Brown University, Providence, Rhode Island

A microbiologist wonders what turns us on.

An Internet search for the words 'pheromone attractant' pulls up products ranging from human aphrodisiacs to control measures for the Colorado potato beetle.

But sexual chemistry is not only important to humans and beetles, it is also relevant to many fungi. Fungal peptide pheromones are often released by one mating type to attract a partner of the opposite sex, thereby initiating the programme of sexual differentiation. This signalling is often highly specific so that pheromones attract only potential partners and not unwanted suitors.

Work by Joseph Heitman and his colleagues at Duke University in Durham, North Carolina, provides a new spin on pheromone signalling in fungi (Y.-P. Hsueh et al. EMBO J. 28, 1220–1233; 2009). While studying the fungal pathogen Cryptococcus neoformans, the authors became curious about the function of an uncharacterized pheromone-receptor-like gene.

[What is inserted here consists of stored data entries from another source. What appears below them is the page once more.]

Definition process_traffic_data (a : t) (distributed_traffic : list (direction * Z))
  : result (snapshot * t) :=
  let a1 := set_waiting_vehicles a
              (overwrite_waiting (waiting_vehicles a) distributed_traffic) in
  a2 <- (if negb (emergency_mode a1) then _calculate_optimal_timing a1 else Ok a1) ;;
  let total_waiting := Py.sum (waiting_values (waiting_vehicles a2)) in
  let a3 := set_historical_wait_times a2
              (push_history (historical_wait_times a2) total_waiting) in
  Ok (mk_snapshot (intersection_id a3) (current_phase a3) (phase_duration a3)
                  (waiting_vehicles a3) (emergency_mode a3), a3).

(** [int(waiting * 0.7)] *)
Definition cleared (n : Z) : result Z :=
  x <- Float.of_int n ;;
  Ok (Py.int (Float.mul x Float.c0_7)).

Definition _process_movement (a : t) (dir1 dir2 : direction) : result t :=
  cleared1 <- cleared (waiting_get (waiting_vehicles a) dir1) ;;
  cleared2 <- cleared (waiting_get (waiting_vehicles a) dir2) ;;
  let w1 := waiting_set (waiting_vehicles a) dir1
              (waiting_get (waiting_vehicles a) dir1 - cleared1) in
  let w2 := waiting_set w1 dir2 (waiting_get w1 dir2 - cleared2) in
  Ok (set_waiting_vehicles a w2).

Definition switch_phase (a : t) : result t :=
  let a1 := set_time_in_phase (set_current_phase a (1 - current_phase a)) 0 in
  if current_phase a1 =? 0
  then _process_movement a1 north south
  else _process_movement a1 east west.

Definition update (a : t) (time_step : Z) : result (bool * t) :=
  let a1 := set_time_in_phase a (time_in_phase a + time_step) in
  if time_in_phase a1 >=? phase_duration a1
  then a2 <- switch_phase a1 ;; Ok (true, a2)
  else Ok (false, a1).

(** Returns the phase reported in the activation message. *)
Definition switch_to_emergency_mode (a : t) (d : direction) : Z * t :=
  let a1 := set_emergency_mode a true in
  let target_phase := match d with north | south => 0 | _ => 1 end in
  let a2 := if negb (current_phase a1 =? target_phase)
            then set_time_in_phase (set_current_phase a1 target_phase) 0
            else a1 in
  let a3 := set_phase_duration a2 60 in
  (current_phase a3, a3).

Definition exit_emergency_mode (a : t) : result t :=
  _calculate_optimal_timing (set_emergency_mode a false).

(** [sum(w**2 for w in h)] *)
Definition sum_of_squares (h : list Z) : Z := Py.sum (map (fun w => w ^ 2) h).

Definition get_fairness_metrics (a : t) : result fairness_metrics :=
  match historical_wait_times a with
  | [] => Ok (mk_fairness 1 None None)
  | w :: ws =>
      let h := w :: ws in
      let n := Z.of_nat (length h) in
      let squared_sum := sum_of_squares h in
      let sum_squared := Py.sum h ^ 2 in
      if squared_sum =? 0 then Ok (mk_fairness 1 None None)
      else
        fairness <- Float.truediv sum_squared (n * squared_sum) ;;
        avg <- Float.truediv (Py.sum h) n ;;
        Ok (mk_fairness fairness (Some (Py.max_of w ws)) (Some avg))
  end.
End Methods.

End SignalControlAgent.

(** ** Insertion-ordered dictionaries keyed by strings *)

Module OrderedDict.
Section Dict.
Context {V : Type}.

Definition t : Type := list (string * V).

(** [d.get(k)]; [k in d] is [contains]. *)
Fixpoint get (d : t) (k : string) : option V :=
  match d with
  | [] => None
  | (k', v) :: d' => if String.eqb k k' then Some v else get d' k
  end.

Definition contains (d : t) (k : string) : bool :=
  match get d k with
  | Some _ => true
  | None => false
  end.

(** [d[k] = v]: an existing key keeps its place, a new one goes last. *)
Fixpoint set (d : t) (k : string) (v : V) : t :=
  match d with
  | [] => [(k, v)]
  | (k', v') :: d' =>
      if String.eqb k k' then (k', v) :: d' else (k', v') :: set d' k v
  end.

Definition keys (d : t) : list string := map fst d.
Definition values (d : t) : list V := map snd d.
End Dict.
Arguments t V : clear implicits.
End OrderedDict.

(** ** [class EmergencyVehicleAgent] *)

Module EmergencyVehicleAgent.

Definition coord : Type := (Z * Z)%type.

Definition coord_eqb (p q : coord) : bool :=
  (fst p =? fst q) && (snd p =? snd q).

(** [pos in l] on a list of tuples. *)
Definition mem (p : coord) (l : list coord) : bool := existsb (coord_eqb p) l.

Inductive status_t : Type := active | completed.

Record emergency : Type := mk_emergency {
  path : list coord;
  current_position : Z;
  start_point : coord;
  end_point : coord;
  priority : Z;
  start_time : Z;
  status : status_t;
  intersections_cleared : list coord;
  travel_time : option Q
}.

Definition set_current_position (e : emergency) (i : Z) : emergency :=
  mk_emergency (path e) i (start_point e) (end_point e) (priority e)
               (start_time e) (status e) (intersections_cleared e) (travel_time e).
Definition set_intersections_cleared (e : emergency) (c : list coord) : emergency :=
  mk_emergency (path e) (current_position e) (start_point e) (end_point e)
               (priority e) (start_time e) (status e) c (travel_time e).
Definition set_status (e : emergency) (s : status_t) : emergency :=
  mk_emergency (path e) (current_position e) (start_point e) (end_point e)
               (priority e) (start_time e) s (intersections_cleared e) (travel_time e).
Definition set_travel_time (e : emergency) (x : Q) : emergency :=
  mk_emergency (path e) (current_position e) (start_point e) (end_point e)
               (priority e) (start_time e) (status e) (intersections_cleared e) (Some x).

Record t : Type := mk {
  active_emergencies : OrderedDict.t emergency;
  completed_emergencies : OrderedDict.t emergency;
  grid_size : Z
}.

Definition __init__ : t := mk [] [] 4.

Definition set_grid_size (st : t) (size : Z) : t :=
  mk (active_emergencies st) (completed_emergencies st) size.

(** [self.active_emergencies[vehicle_id] = e], also the effect of
    mutating the record that the dictionary holds under that key. *)
Definition store (st : t) (vehicle_id : string) (e : emergency) : t :=
  mk (OrderedDict.set (active_emergencies st) vehicle_id e)
     (completed_emergencies st) (grid_size st).

(** *** [_generate_path]: the two [while] loops *)

Equations? move_along_x (current_x end_x current_y : Z) (path : list coord)
  : Z * list coord by wf (Z.abs_nat (end_x - current_x)) lt :=
  move_along_x current_x end_x current_y path with Z.eq_dec current_x end_x := {
    | left _ => (current_x, path)
    | right _ with Z_lt_dec current_x end_x := {
        | left _ => move_along_x (current_x + 1) end_x current_y
                                 (path ++ [(current_x + 1, current_y)])
        | right _ => move_along_x (current_x - 1) end_x current_y
                                  (path ++ [(current_x - 1, current_y)]) } }.
Proof. all: lia. Qed.

Equations? move_along_y (current_x current_y end_y : Z) (path : list coord)
  : Z * list coord by wf (Z.abs_nat (end_y - current_y)) lt :=
  move_along_y current_x current_y end_y path with Z.eq_dec current_y end_y := {
    | left _ => (current_y, path)
    | right _ with Z_lt_dec current_y end_y := {
        | left _ => move_along_y current_x (current_y + 1) end_y
                                 (path ++ [(current_x, current_y + 1)])
        | right _ => move_along_y current_x (current_y - 1) end_y
                                  (path ++ [(current_x, current_y - 1)]) } }.
Proof. all: lia. Qed.

Definition _generate_path (start end_ : coord) : list coord :=
  let '(start_x, start_y) := start in
  let '(end_x, end_y) := end_ in
  let '(current_x, path) := move_along_x start_x end_x start_y [] in
  let '(_, path) := move_along_y current_x start_y end_y path in
  path.

(** *** [dispatch_vehicle] *)

Record dispatch_report : Type := mk_dispatch_report {
  dispatched_vehicle_id : string;
  dispatched_notify_intersections : list coord;
  dispatched_priority : Z;
  dispatched_status : string
}.

Definition dispatch_vehicle (st : t) (vehicle_id : string)
           (start_point end_point : coord) (priority now : Z)
  : dispatch_report * t :=
  let path := _generate_path start_point end_point in
  let st' := store st vehicle_id
               (mk_emergency path 0 start_point end_point priority now
                             active [] None) in
  let notify_length := Z.min 3 (Z.of_nat (length path)) in
  (mk_dispatch_report vehicle_id (firstn (Z.to_nat notify_length) path)
                      priority "dispatched",
   st').

(** *** [update_position] *)

Inductive update_report : Type :=
| report_error (msg : string)
| report_completed (vehicle_id : string) (travel_time : Q)
| report_active (vehicle_id : string) (current_position : coord)
                (notify_intersections : list coord).

(** The status string carried by a report, as [update.get("status")]. *)
Definition report_status (r : update_report) : option status_t :=
  match r with
  | report_error _ => None
  | report_completed _ _ => Some completed
  | report_active _ _ _ => Some active
  end.

(** One round of [for i in range(1, 4)]; the accumulator is
    [(notify_intersections, intersections_cleared)]. *)
Definition look_step (path : list coord) (new_idx : Z)
           (acc : result (list coord * list coord)) (i : Z)
  : result (list coord * list coord) :=
  nc <- acc ;;
  if new_idx + i <? Z.of_nat (length path)
  then next_pos <- Py.index path (new_idx + i) ;;
       if negb (mem next_pos (snd nc))
       then Ok (fst nc ++ [next_pos], snd nc ++ [next_pos])
       else Ok nc
  else Ok nc.

Definition look_ahead (path : list coord) (new_idx : Z) (cleared : list coord)
  : result (list coord * list coord) :=
  fold_left (look_step path new_idx) [1; 2; 3] (Ok ([], cleared)).

Section Methods.
Context {B : Binary64}.

(** [(now - start_time).total_seconds()]: the elapsed nanoseconds as a
    float number of seconds. *)
Definition total_seconds (elapsed : Z) : Q :=
  rnd (inject_Z elapsed / inject_Z (10 ^ 9)).

Definition update_position (st : t) (vehicle_id : string) (steps now : Z)
  : result update_report * t :=
  match OrderedDict.get (active_emergencies st) vehicle_id with
  | None => (Ok (report_error "Vehicle not found"), st)
  | Some emergency =>
      let current_idx := current_position emergency in
      let last := Z.of_nat (length (path emergency)) - 1 in
      let new_idx := Z.min (current_idx + steps) last in
      let e1 := set_current_position emergency new_idx in
      match Py.index (path e1) new_idx with
      | Raise ex => (Raise ex, store st vehicle_id e1)
      | Ok new_position =>
          match look_ahead (path e1) new_idx (intersections_cleared e1) with
          | Raise ex => (Raise ex, store st vehicle_id e1)
          | Ok (notify_intersections, cleared) =>
              let e2 := set_intersections_cleared e1 cleared in
              if new_idx >=? last
              then
                let travel_time := total_seconds (now - start_time e2) in
                let e3 := set_travel_time (set_status e2 completed) travel_time in
                (Ok (report_completed vehicle_id travel_time),
                 store st vehicle_id e3)
              else
                (Ok (report_active vehicle_id new_position notify_intersections),
                 store st vehicle_id e2)
          end
      end
  end.

(** *** [get_metrics] *)

Record metrics_report : Type := mk_metrics_report {
  total_emergencies : Z;
  completed_count : Z;
  avg_travel_time : option Q;
  min_travel_time : option Q;
  max_travel_time : option Q
}.

(** [[e["travel_time"] for e in ...]] *)
Fixpoint travel_times (l : list emergency) : result (list Q) :=
  match l with
  | [] => Ok []
  | e :: l' =>
      match travel_time e with
      | None => Raise KeyError
      | Some x => xs <- travel_times l' ;; Ok (x :: xs)
      end
  end.

(** [min(l)] and [max(l)] keep the first of equal elements. *)
Definition float_min (x : Q) (l : list Q) : Q :=
  fold_left (fun m y => if Qlt_le_dec y m then y else m) l x.
Definition float_max (x : Q) (l : list Q) : Q :=
  fold_left (fun m y => if Qlt_le_dec m y then y else m) l x.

It turns out that this gene, CPR2, encodes a constitutively active receptor that stimulates downstream mating events in both the presence and absence of pheromones. During sexual differentiation, expression of CPR2 is upregulated and supplements the activity of conventional pheromone receptors. A single amino-acid substitution in the Cpr2 protein, in a transmembrane domain that is highly conserved among pheromone receptors, was shown to be responsible for constitutive signalling activity.

This demonstrates that the sexual lifestyles of unicellular organisms can be much more complicated than they first seem. Furthermore, constitutively active receptors have been implicated in many signal-transduction processes in mammalian cells. It remains to be seen whether sexual activity in more complex organisms also involves signalling components that are continuously turned on.